Administration of Justice (Miscellaneous Provisions) Act 1933
- Parliament of the United Kingdom
- Long title: An Act to abolish grand juries and amend the law as to the presentment of indictments; to provide for the summary determination of questions as to liability for death duties; to make provision for alternative procedure for the recovery of Crown debts and to enable proceedings by the Crown to be instituted in county courts in appropriate cases; to amend the procedure as to certain prerogative writs and as to trials by jury in the High Court; to amend the law as to the payment of costs by and to the Crown; to provide for the further delegation of the jurisdiction of the Master in Lunacy; and for purposes connected with the matters aforesaid.
- Citation: 23 & 24 Geo. 5. c. 36
- Territorial extent: England and Wales

Dates
- Royal assent: 28 July 1933
- Commencement: 1 September 1933

Other legislation
- Amends: See § Repealed enactments
- Repeals/revokes: See § Repealed enactments
- Amended by: County Courts Act 1934; Administration of Justice (Miscellaneous Provisions) Act 1938; Parliament (Elections and Meeting) Act 1943; Crown Proceedings Act 1947; Statute Law Revision Act 1950; Costs in Criminal Cases Act 1952; Statute Law Revision Act 1953; Mental Health Act 1959; Criminal Appeal Act 1964; Criminal Appeal Act 1966; Criminal Law Act 1967; Law Reform (Miscellaneous Provisions) Act 1970; Courts Act 1971; Finance Act 1975; Senior Courts Act 1981; Prosecution of Offences Act 1985; Statute Law (Repeals) Act 1986; Criminal Justice Act 1991; Statute Law (Repeals) Act 1993; Crime and Disorder Act 1998; Criminal Justice Act 2003; Coroners and Justice Act 2009; Crime and Courts Act 2013; Deregulation Act 2015;

Status: Partially repealed

Text of statute as originally enacted

Revised text of statute as amended

Text of the Administration of Justice (Miscellaneous Provisions) Act 1933 as in force today (including any amendments) within the United Kingdom, from legislation.gov.uk.
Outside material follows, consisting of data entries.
(* ===== verification/Programs.v ===== *)
(** The small examples: src/examples/timer.rs, sub_tasks.rs, udp.rs, tcp.rs
    and tcp_serv.rs, as blocks of Async.v.

    [main] runs on a thread of its own.  Logging has no effect and is left
    out.  A local that owns a descriptor is closed where its scope ends. *)
From ITree Require Import ITree.
From S2P Require Import Prelude Bytes Crates CrateModels Results Reactor Io Sqe Libc SockAddr Event ReadWrite Fs Timer Tcp Udp Mutex Task TaskProps TaskLoop Joins Async AsyncProps Text.

Open Scope Z_scope.

Definition from_secs (n : Z) : Z := n * NS.
Definition from_millis (n : Z) : Z := n * 10 ^ 6.

(** [Ipv4Addr::LOCALHOST] and [Ipv4Addr::UNSPECIFIED] *)
Definition LOCALHOST : Z := 2130706433.
Definition UNSPECIFIED : Z := 0.

(** [anyhow::Error]: made from an error of the system, with or without a context. *)
Class Anyhow (E : Type) := {
  from_io : io_error -> E;
  context : string -> io_error -> E;
}.

(** ** What the blocks have in common *)
Section blocks.
Context {Code Val : Type}.
Abbreviation block := (body Code Val).

(** [println!] *)
Definition println (s : string) : block unit := call (CPrint s).

(** [Timer::sleep(d).unwrap().await] *)
Definition sleep_for (d : Z) : block unit :=
  r ← call (CSleep d);
  t ← unwrap_io r;
  await (ATimer t).

(** [drop] of a socket or a file *)
Definition close (fd : Z) : block unit := call (CClose fd).

(** A buffer after a read: the bytes read, then what it had. *)
Definition fill (buf bs : list Z) : list Z := take (length buf) (bs ++ drop (length bs) buf).

(** [x + 1] *)
Definition add_one (w x : Z) : block Z :=
  if decide (x + 1 < 2 ^ w) then mret (x + 1) else crash ArithOverflow.
End blocks.

Section main.
Context {S : Type -> Type} `{Slab S} {B : Type} `{RingBuffer B}.
Context {U : Type} `{IoUring U sqe} {L : Type} `{Libc L} `{Host} `{NetOrder} `{!Process L}.
Context {Code Val : Type} (code : Code -> body Code Val Val).
Abbreviation world := (world S B U L (body Code Val Val) Val).

(** [Executor::spawn(async { .. });]: the joiner is dropped at once. *)
Definition spawn_detached (c : Code) (w : world) : outcome world :=
  '(j, w) ← spawn (code c) w;
  joiner_drop j w.

(** [Executor::run()] *)
Definition run_blocks (rounds fuel : nat) (w : world) : outcome world :=
  Task.run (poll_block code fuel) rounds fuel w.
End main.

(** ** timer.rs *)
Module TimerExample.
Inductive code := TaskA | Taska.

Definition hello_upper : body code unit unit :=
  _ ← sleep_for (from_secs 2);
  _ ← println "Hello A!";
  _ ← sleep_for (from_secs 1);
  _ ← println "Hello B!";
  _ ← sleep_for (from_secs 1);
  println "Hello C!".

Definition hello_lower : body code unit unit :=
  _ ← sleep_for (from_secs 2);
  _ ← println "Hello a!";
  _ ← sleep_for (from_secs 1);
  _ ← println "Hello b!";
  _ ← sleep_for (from_secs 1);
  println "Hello c!".

Definition run_code (c : code) : body code unit unit :=
  match c with TaskA => hello_upper | Taska => hello_lower end.

Section main.
Context {S : Type -> Type} `{Slab S} {B : Type} `{RingBuffer B}.
Context {U : Type} `{IoUring U sqe} {L : Type} `{Libc L} `{Host} `{NetOrder} `{!Process L}.

Definition main (rounds fuel : nat) (w : world S B U L (body code unit unit) unit) : outcome _ :=
  w ← spawn_detached run_code TaskA w;
  w ← spawn_detached run_code Taska w;
  run_blocks run_code rounds fuel w.
End main.
End TimerExample.

(** ** sub_tasks.rs *)
Module SubTasks.
Inductive code := Main | Task2.
Inductive value := Unit | I32 (n : Z).

#[export] Instance value_eq_dec : EqDecision value.
Proof. solve_decision. Defined.

Definition task2 : body code value value :=
  _ ← println "Hello from other task";
  _ ← sleep_for (from_secs 1);
  _ ← println "Bye bye from other task";
  mret (I32 24).

(** [assert_eq!(v, expected)] *)
Definition assert_eq (v expected : value) : body code value unit :=
  if decide (v = expected) then mret tt else crash (Explicit "assertion `left == right` failed").

Definition main_block : body code value value :=
  _ ← sleep_for (from_secs 2);
  _ ← println "Hello A!";
  task2 ← call (CSpawn Task2);
  _ ← sleep_for (from_secs 1);
  _ ← println "Hello B!";
  v ← await (AJoin task2);
  _ ← assert_eq v (I32 24);
  _ ← sleep_for (from_secs 1);
  _ ← println "Hello C!";
  mret Unit.

Definition run_code (c : code) : body code value value :=
  match c with Main => main_block | Task2 => task2 end.

Section main.
Context {S : Type -> Type} `{Slab S} {B : Type} `{RingBuffer B}.
Context {U : Type} `{IoUring U sqe} {L : Type} `{Libc L} `{Host} `{NetOrder} `{!Process L}.

Definition main (rounds fuel : nat) (w : world S B U L (body code value value) value) : outcome _ :=
  block_on (poll_block run_code fuel) rounds fuel (run_code Main) w.
End main.
End SubTasks.

(** [Executor::spawn] of the greetings of udp.rs, tcp.rs and tcp_serv.rs. *)
Definition hello_abc {Code Val} : body Code Val unit :=
  _ ← sleep_for (from_millis 500);
  _ ← println "Hello A!";
  _ ← sleep_for (from_secs 1);
  _ ← println "Hello B!";
  _ ← sleep_for (from_secs 1);
  println "Hello C!".

(** ** udp.rs *)
Module UdpExample.
Inductive code := Hello | Receiver | Sender.

Definition receiver : body code unit unit :=
  let buf_len := 1500 in
  r ← call (CUdpBind (V4 LOCALHOST 9998));
  udpsock ← unwrap_io r;
  r ← await (ARecvFrom (RecvFrom.recv_from udpsock buf_len));
  '(len, src) ← unwrap_io r;
  _ ← println (String.concat "" ["Received "; show len; " bytes from "; show_addr src]);
  close udpsock.

Definition sender : body code unit unit :=
  let buf := replicate 20 173 in
  r ← call (CUdpBind (V4 LOCALHOST 0));
  udpsock ← unwrap_io r;
  _ ← sleep_for (from_secs 1);
  r ← await (ASendTo (SendTo.send_to udpsock (Z.of_nat (length buf)) (Ok [V4 LOCALHOST 9998])));
  len ← unwrap_io r;
  _ ← println (String.concat "" ["Sent "; show len; " bytes"]);
  close udpsock.

Definition run_code (c : code) : body code unit unit :=
  match c with Hello => hello_abc | Receiver => receiver | Sender => sender end.

Section main.
Context {S : Type -> Type} `{Slab S} {B : Type} `{RingBuffer B}.
Context {U : Type} `{IoUring U sqe} {L : Type} `{Libc L} `{Host} `{NetOrder} `{!Process L}.

Definition main (rounds fuel : nat) (w : world S B U L (body code unit unit) unit) : outcome _ :=
  w ← spawn_detached run_code Hello w;
  w ← spawn_detached run_code Receiver w;
  w ← spawn_detached run_code Sender w;
  run_blocks run_code rounds fuel w.
End main.
End UdpExample.

(** ** The echo loop of tcp.rs and tcp_serv.rs *)
Section echo.
Context {E : Type} `{Anyhow E} {Code Val : Type}.
Abbreviation block := (body Code Val).

(** One turn, with [bytes_read] and [buf]; on the right: the block returns. *)
Definition echo_turn (sock : TcpStream.TcpStream) (st : Z * list Z) : block (Z * list Z + result Z E) :=
  let '(bytes_read, buf) := st in
  r ← await (ARead (TcpStream.read sock (Z.of_nat (length buf))));
  match r with
  | Err e => mret (inr (Err (from_io e)))
  | Ok bs =>
      let buf := fill buf bs in
      if decide (length bs = 0%nat) then mret (inr (Ok bytes_read))
      else
        bytes_read ← add_one 64 bytes_read;
        r ← await (AWrite buf (TcpStream.write sock (Z.of_nat (length buf))));
        match r with
        | Err e => mret (inr (Err (from_io e)))
        | Ok _ => mret (inl (bytes_read, buf))
        end
  end.

(** [loop { .. }], then the socket is dropped. *)
Definition echo_loop (sock : TcpStream.TcpStream) (bytes_read : Z) (buf : list Z) : block (result Z E) :=
  r ← ITree.iter (echo_turn sock) (bytes_read, buf);
  _ ← close (TcpStream.inner sock);
  mret r.
End echo.

(** The values of the tasks of tcp.rs and tcp_serv.rs. *)
Inductive echo_value (E : Type) := Done | Echoed (r : result Z E).
Arguments Done {E}.
Arguments Echoed {E} r.

Inductive echo_code := Hello | Echo.

Section echo_main.
Context {E : Type} `{Anyhow E}.
Context {S : Type -> Type} `{Slab S} {B : Type} `{RingBuffer B}.
Context {U : Type} `{IoUring U sqe} {L : Type} `{Libc L} `{Host} `{NetOrder} `{!Process L}.
Context (run_code : echo_code -> body echo_code (echo_value E) (echo_value E)).
Abbreviation world := (world S B U L (body echo_code (echo_value E) (echo_value E)) (echo_value E)).

(** The [main] of both: the greetings, the echo task, [run], then the value
    of the echo task, which is printed or returned as an error. *)
Definition echo_main (rounds fuel : nat) (w : world) : outcome (result unit E * world) :=
  w ← spawn_detached run_code Hello w;
  '(echo_task, w) ← spawn (run_code Echo) w;
  w ← run_blocks run_code rounds fuel w;
  '(v, w) ← join echo_task w;
  match v with
  | Echoed (Ok bytes_read) =>
      let l := eprint (String.concat "" ["Conversation finished.  Read "; show bytes_read; " bytes"]) (w_libc w) in
      mret (Ok tt, set_libc l w)
  | Echoed (Err e) => mret (Err e, w)
  | Done => Panic UnreachableCode        (* the task is a [TaskJoiner<Result<usize>>] *)
  end.
End echo_main.

(** ** tcp.rs *)
Module TcpExample.
Section blocks.
Context {E : Type} `{Anyhow E}.

Definition echo : body echo_code (echo_value E) (result Z E) :=
  let buf := [0] in
  let bytes_read := 0 in
  r ← await (AConnect (Connect.Unresumed (Ok [V4 LOCALHOST 5000])));
  match r with
  | Err e => mret (Err (context "Could not connect" e))
  | Ok sock => echo_loop sock bytes_read buf
  end.

Definition run_code (c : echo_code) : body echo_code (echo_value E) (echo_value E) :=
  match c with
  | Hello => _ ← hello_abc; mret Done
  | Echo => r ← echo; mret (Echoed r)
  end.
End blocks.

Section main.
Context {E : Type} `{Anyhow E}.
Context {S : Type -> Type} `{Slab S} {B : Type} `{RingBuffer B}.
Context {U : Type} `{IoUring U sqe} {L : Type} `{Libc L} `{Host} `{NetOrder} `{!Process L}.

Definition main (rounds fuel : nat)
    (w : world S B U L (body echo_code (echo_value E) (echo_value E)) (echo_value E)) : outcome _ :=
  echo_main run_code rounds fuel w.
End main.
End TcpExample.

(** ** tcp_serv.rs *)
Module TcpServ.
Section blocks.
Context {E : Type} `{Anyhow E}.
Abbreviation block := (body echo_code (echo_value E)).

Definition hello_abcd : block unit :=
  _ ← hello_abc;
  _ ← sleep_for (from_secs 1);
  println "Hello D!".

Definition echo : block (result Z E) :=
  let buf := [0] in
  let bytes_read := 0 in
  r ← call (CBind (Ok [V4 LOCALHOST 5000]));
  match r with
  | Err e => mret (Err (context "Could not bind" e))
  | Ok listener =>
      _ ← println "Waiting for connection on 127.0.0.1:5000";
      '(x, listener) ← await (ANext listener);
      conn ← unwrap_opt x;
      match conn with
      | Err e =>
          _ ← call (CListenerDrop listener);
          mret (Err (context "Could not accept incoming connection" e))
      | Ok conn =>
          _ ← call (CListenerDrop listener);
          echo_loop conn bytes_read buf
      end
  end.

Definition run_code (c : echo_code) : block (echo_value E) :=
  match c with
  | Hello => _ ← hello_abcd; mret Done
  | Echo => r ← echo; mret (Echoed r)
  end.
End blocks.

Section main.
Context {E : Type} `{Anyhow E}.
Context {S : Type -> Type} `{Slab S} {B : Type} `{RingBuffer B}.
Context {U : Type} `{IoUring U sqe} {L : Type} `{Libc L} `{Host} `{NetOrder} `{!Process L}.

Definition main (rounds fuel : nat)
    (w : world S B U L (body echo_code (echo_value E) (echo_value E)) (echo_value E)) : outcome _ :=
  echo_main run_code rounds fuel w.
End main.
End TcpServ.
(* ===== verification/Seen.v ===== *)
(** What a task is seen to do: the calls it makes and the futures it awaits,
    with their answers, without the states these futures go through.  The
    events of one poll are computed by [poll_log], next to [poll_body]. *)
From ITree Require Import ITree.
From S2P Require Import Prelude Bytes Crates CrateModels Results Reactor Io Sqe Libc SockAddr Event ReadWrite Fs Timer Tcp Udp Mutex Task TaskProps TaskLoop Joins Async AsyncProps Output.

(** What an awaited future is, whatever state it is in. *)
Variant label :=
  | LTimer (fd : Z)
  | LRead (fd buf_len : Z)
  | LWrite (bytes : list Z) (fd : Z)
  | LOpen (path : list Z)
  | LMkdir (path : list Z)
  | LNext (fd : Z)
  | LConnect
  | LSockConnect (fd : Z)
  | LRecvFrom (fd : Z)
  | LSendTo (fd : Z)
  | LWait (fd : Z)
  | LLock (m : Mutex.Mutex nat)
  | LJoin (ch : nat).

Definition label_of {Val X} (a : awaitE Val X) : label :=
  match a with
  | ATimer t => LTimer (Timer.fd t)
  | ARead r => LRead (AsyncReader.fd r) (AsyncReader.buf_len r)
  | AWrite bs w => LWrite bs (AsyncWriter.fd w)
  | AOpen f => LOpen (FileOpen.path f)
  | AMkdir m => LMkdir (Mkdir.path m)
  | ANext l => LNext (TcpListener.inner l)
  | AConnect _ => LConnect
  | ASockConnect c => LSockConnect (SockConnect.fd c)
  | ARecvFrom r => LRecvFrom (RecvFrom.sock r)
  | ASendTo s => LSendTo (SendTo.sock s)
  | AWait w => LWait (EventWaiter.inner w)
  | ALock m _ => LLock m
  | AJoin j => LJoin (rx j)
  end.

Section seen.
Context {Code : Type}.

Inductive seen :=
  | Awaited (a : label) {X : Type} (x : X)
  | Called {X : Type} (c : callE Code X) (x : X)
  | Crashed.

Definition see {Val} (o : obs (Code:=Code) (Val:=Val)) : seen :=
  match o with
  | Obs e x => match e in ioE _ _ Y return Y -> seen with
               | Await a => fun x => Awaited (label_of a) x
               | Call c => fun x => Called c x
               | Crash _ => fun _ => Crashed
               end x
  end.

(** *** Observers *)
Definition said_of (s : seen) : list string := match s with Called (CPrint s) _ => [s] | _ => [] end.
Definition spawned_of (s : seen) : list (Code * nat) :=
  match s with
  | Called c x => match c in callE _ Y return Y -> list (Code * nat) with CSpawn c => fun j => [(c, rx j)] | _ => fun _ => [] end x
  | _ => []
  end.

(** The accesses to a cell. *)
Variant access := Load (v : list Z) | Store (v : list Z).
Definition access_of (i : nat) (s : seen) : list access :=
  match s with
  | Called c x => match c in callE _ Y return Y -> list access with
                  | CLoad j => fun v => if decide (i = j) then [Load v] else []
                  | CStore j v => fun _ => if decide (i = j) then [Store v] else []
                  | _ => fun _ => []
                  end x
  | _ => []
  end.

Definition said (l : list seen) : list string := l ≫= said_of.
Definition spawned (l : list seen) : list (Code * nat) := l ≫= spawned_of.
Definition accesses i (l : list seen) : list access := l ≫= access_of i.

Lemma said_app l1 l2 : said (l1 ++ l2) = said l1 ++ said l2.
Proof. apply bind_app. Qed.
Lemma spawned_app l1 l2 : spawned (l1 ++ l2) = spawned l1 ++ spawned l2.
Proof. apply bind_app. Qed.
Lemma accesses_app i l1 l2 : accesses i (l1 ++ l2) = accesses i l1 ++ accesses i l2.
Proof. apply bind_app. Qed.

#[export] Instance spawned_perm : Proper ((≡ₚ) ==> (≡ₚ)) spawned.
Proof. apply bind_Permutation. Qed.

(** The observers of traces see the same. *)
Lemma said_see {Val} (tr : list (obs (Val:=Val))) : said (see <$> tr) = prints tr.
Proof.
  induction tr as [|[X e x] tr IH]; [done|].
  change (said_of (see (Obs e x)) ++ said (see <$> tr) = print_of X e x ++ prints tr). rewrite IH. f_equal.
  by destruct e as [? []|? []|].
Qed.
Lemma spawned_see {Val} (tr : list (obs (Val:=Val))) : (spawned (see <$> tr)).*1 = spawns tr.
Proof.
  induction tr as [|[X e x] tr IH]; [done|].
  change ((spawned_of (see (Obs e x)) ++ spawned (see <$> tr)).*1 = spawn_of X e x ++ spawns tr).
  rewrite fmap_app, IH. f_equal. by destruct e as [? []|? []|].
Qed.

(** The last value stored; each value loaded is the last one stored. *)
Fixpoint replays (v : list Z) (l : list access) (v' : list Z) : Prop :=
  match l with
  | [] => v' = v
  | Load x :: l => x = v /\ replays v l v'
  | Store x :: l => replays x l v'
  end.

Lemma replays_app v l1 v1 l2 v2 : replays v l1 v1 -> replays v1 l2 v2 -> replays v (l1 ++ l2) v2.
Proof.
  revert v. induction l1 as [|[x|x] l1 IH]; intros v; cbn; [by intros ->| |apply IH].
  intros [-> H1] H2. split; [done|by apply IH].
Qed.
End seen.
Arguments seen : clear implicits.

(** A view of the process, and how the events of a thread change it. *)
Class Watched {Code L V : Type} `{Libc L} `{!Process L} (view : L -> V) (changes : V -> list (seen Code) -> V -> Prop) : Prop := {
  #[global] watched_quiet :: Quiet view;
  watched_app : forall v l1 v1 l2 v2, changes v l1 v1 -> changes v1 l2 v2 -> changes v (l1 ++ l2) v2;
  watched_nil : forall v, changes v [] v;
  watched_awaited : forall v a X (x : X), changes v [Awaited a x] v;
  watched_print : forall s l, changes (view l) [Called (CPrint s) tt] (view (print s l));
  watched_load : forall i l, changes (view l) [Called (CLoad i) (load i l)] (view l);
  watched_store : forall i x l, changes (view l) [Called (CStore i x) tt] (view (store i x l));
  watched_other : forall v X (c : callE Code X) x,
    match c with CPrint _ | CLoad _ | CStore _ _ => False | _ => True end -> changes v [Called c x] v;
}.

(** The output grows by what is said. *)
#[export] Instance watched_out {Code L} `{Output L} :
  Watched (Code:=Code) (L:=L) out (fun v l v' => v' = v ++ said l).
Proof.
  split; try apply _; cbn; intros.
  - subst. by rewrite said_app, app_assoc.
  - by rewrite app_nil_r.
  - by rewrite app_nil_r.
  - apply out_print.
  - by rewrite app_nil_r.
  - by rewrite out_store, app_nil_r.
  - destruct c; cbn; by rewrite ?app_nil_r.
Qed.

(** A cell has the value stored last. *)
#[export] Instance watched_cell {Code L} `{Memory L} i :
  Watched (Code:=Code) (L:=L) (load i) (fun v l v' => replays v (accesses i l) v').
Proof.
  split; try apply _; cbn; intros.
  - rewrite accesses_app. by eapply replays_app.
  - done.
  - done.
  - by rewrite load_print.
  - case_decide; cbn; by subst.
  - rewrite load_store. case_decide; by cbn.
  - by destruct c.
Qed.

(** Nothing is looked at. *)
Definition unseen {L} (_ : L) : unit := tt.
#[export] Instance watched_nothing {Code L} `{Libc L} `{!Process L} :
  Watched (Code:=Code) (L:=L) unseen (fun _ _ _ => True).
Proof. by repeat split. Qed.

(** ** The labels of futures do not change when they are polled *)
Section labels.
Context {S : Type -> Type} `{Slab S} {B : Type} `{RingBuffer B} {U : Type} `{IoUring U sqe}.
Context {L : Type} `{Libc L} `{Host} `{NetOrder} `{!Process L}.
Abbreviation ring := (ReactorInner S B U nat).

(** What the closure of a submission keeps of its environment. *)
Lemma submit_keeps {C K} (key : C -> K) self (r : ring) c f p io r' c' :
  (forall e o c', f c = Ret (e, o, c') -> key c' = key c) ->
  Oneshot.submit_or_get_result self r c f = Ret (p, io, r', c') -> key c' = key c.
Proof. intros Hf E. by apply (submit_env (fun c' => key c' = key c)) in E. Qed.

Lemma timer_poll_fd t (cx : nat) (r : ring) (l : L) p t' r' l' :
  Timer.poll t cx r l = Ret (p, t', r', l') -> Timer.fd t' = Timer.fd t.
Proof.
  unfold Timer.poll. destruct (sys_now l) as [now l1]. case_decide; [by intros [= _ <- _ _]|]. intros Ep.
  inv_bind. destruct a as [[[x io] r1] [t1 l2]]. inv_bind.
  apply (submit_keeps (fun c => Timer.fd c.1)) in Ha; [done|]. intros e o [t2 l3]. unfold Timer.arm_timer. clear.
  destruct (sys_now l1) as [now2 l2]. destruct (duration_since _ _); cbn; [|done].
  destruct (sys_timerfd_settime _ _ _ _ _) as [q l4]. case_decide; cbn; [done|]. by intros [= _ _ <- _].
Qed.

Lemma reader_poll_fd f (cx : nat) (r : ring) p f' r' :
  AsyncReader.poll f cx r = Ret (p, f', r') ->
  AsyncReader.fd f' = AsyncReader.fd f /\ AsyncReader.buf_len f' = AsyncReader.buf_len f.
Proof.
  unfold AsyncReader.poll. intros E. inv_bind. destruct a as [[[x io] r1] this]. inv_bind.
  apply (submit_keeps (fun t => (AsyncReader.fd t, AsyncReader.buf_len t))) in Ha; [by injection Ha|].
  by intros e o c [= _ _ <-].
Qed.

Lemma writer_poll_fd f (cx : nat) (r : ring) p f' r' :
  AsyncWriter.poll f cx r = Ret (p, f', r') -> AsyncWriter.fd f' = AsyncWriter.fd f.
Proof.
  unfold AsyncWriter.poll. intros E. inv_bind. destruct a as [[[x io] r1] this]. inv_bind.
  apply (submit_keeps AsyncWriter.fd) in Ha; [done|]. by intros e o c [= _ _ <-].
Qed.

Lemma open_poll_path f (cx : nat) (r : ring) p f' r' :
  FileOpen.poll f cx r = Ret (p, f', r') -> FileOpen.path f' = FileOpen.path f.
Proof.
  unfold FileOpen.poll. intros E. inv_bind. destruct a as [[[x io] r1] this]. inv_bind.
  apply (submit_keeps FileOpen.path) in Ha; [done|]. by intros e o c [= _ _ <-].
Qed.

Lemma mkdir_poll_path f (cx : nat) (r : ring) p f' r' :
  Mkdir.poll f cx r = Ret (p, f', r') -> Mkdir.path f' = Mkdir.path f.
Proof.
  unfold Mkdir.poll. intros E. inv_bind. destruct a as [[[x io] r1] this]. inv_bind.
  apply (submit_keeps Mkdir.path) in Ha; [done|]. by intros e o c [= _ _ <-].
Qed.

Lemma sock_connect_poll_fd f (cx : nat) (r : ring) p f' r' :
  SockConnect.poll f cx r = Ret (p, f', r') -> SockConnect.fd f' = SockConnect.fd f.
Proof.
  unfold SockConnect.poll. intros E. inv_bind. destruct a as [[[x io] r1] this]. inv_bind.
  apply (submit_keeps SockConnect.fd) in Ha; [done|]. by intros e o c [= _ _ <-].
Qed.

Lemma waiter_poll_fd f (cx : nat) (r : ring) p f' r' :
  EventWaiter.poll f cx r = Ret (p, f', r') -> EventWaiter.inner f' = EventWaiter.inner f.
Proof.
  unfold EventWaiter.poll. intros E. inv_bind. destruct a as [[[x io] r1] this]. inv_bind.
  apply (submit_keeps EventWaiter.inner) in Ha; [done|]. by intros e o c [= _ _ <-].
Qed.

Lemma send_to_poll_fd f (cx : nat) (r : ring) p f' r' :
  SendTo.poll f cx r = Ret (p, f', r') -> SendTo.sock f' = SendTo.sock f.
Proof.
  unfold SendTo.poll. intros E. inv_bind. destruct a as [[[x io] r1] this]. inv_bind.
  apply (submit_keeps SendTo.sock) in Ha; [done|]. intros e o c Ef. inv_bind. destruct a as [e2 t2]. inv_bind.
  unfold SendTo.setup in Ha0. inv_bind. done.
Qed.

Lemma recv_from_poll_fd f (cx : nat) (r : ring) p f' r' :
  RecvFrom.poll f cx r = Ret (p, f', r') -> RecvFrom.sock f' = RecvFrom.sock f.
Proof.
  unfold RecvFrom.poll. intros E. inv_bind. destruct a as [[[x io] r1] this].
  apply (submit_keeps RecvFrom.sock) in Ha; [|by intros e o c; cbn; intros [= _ _ <-]].
  destruct x as [x|]; [|by inv_bind]. cbn in E. unfold RecvFrom.received in E.
  repeat (case_match; simplify_eq); by inv_bind.
Qed.

Lemma accept_poll_fd l (cx : nat) (r : ring) p l' r' :
  Accept.poll_next l cx r = Ret (p, l', r') -> TcpListener.inner l' = TcpListener.inner l.
Proof.
  unfold Accept.poll_next. intros E. inv_bind. destruct a as [[[x io] r1] this]. inv_bind. cbn.
  unfold Multishot.submit_or_get_result in Ha. destruct (TcpListener.io l) as [|slot ud].
  - inv_bind. destruct a as [[ud slot] r2]. by inv_bind.
  - inv_bind. destruct a as [v m]. by destruct v; inv_bind.
Qed.

Context {Code Val : Type}.
Abbreviation world := (world S B U L (body Code Val Val) Val).

Lemma joiner_poll_ch j cx (w : world) p j' w' : joiner_poll j cx w = Ret (p, j', w') -> rx j' = rx j.
Proof.
  unfold joiner_poll. intros E. inv_bind. destruct a as [[q wt] r]. destruct q as [x|]; inv_bind; [|done].
  destruct a0 as [v w1]. by inv_bind.
Qed.

Lemma poll_await_label {X} (a : awaitE Val X) cx (w : world) p a' w' :
  poll_await a cx w = Ret (p, a', w') -> label_of a' = label_of a.
Proof.
  destruct a; cbn [poll_await]; unfold on_ring, on_both; intros E; inv_bind;
    repeat match goal with q : (_ * _)%type |- _ => destruct q end; inv_bind;
    cbn [label_of]; repeat match goal with q : (_ * _)%type |- _ => destruct q end; inv_bind; try f_equal;
    eauto using timer_poll_fd, writer_poll_fd, open_poll_path, mkdir_poll_path, sock_connect_poll_fd,
      waiter_poll_fd, send_to_poll_fd, accept_poll_fd, joiner_poll_ch.
  - apply reader_poll_fd in Ha0 as [E1 E2]. destruct (with_buffer _ _ _). inv_bind. cbn. congruence.
  - by apply recv_from_poll_fd in Ha0.
Qed.
End labels.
= Administration of Justice (Miscellaneous Provisions) Act 1933 =

Act of the Parliament of the United Kingdom

The Administration of Justice (Miscellaneous Provisions) Act 1933 (23 & 24 Geo. 5. c. 36) is an act of the Parliament of the United Kingdom that abolished grand juries and amended the law relating to the presentment of indictments, Crown proceedings, prerogative writs, jury trials, and costs in England and Wales.

== Provisions ==
=== Repealed enactments ===
Section 10(3) of the act repealed 38 enactments, listed in the third schedule to the act.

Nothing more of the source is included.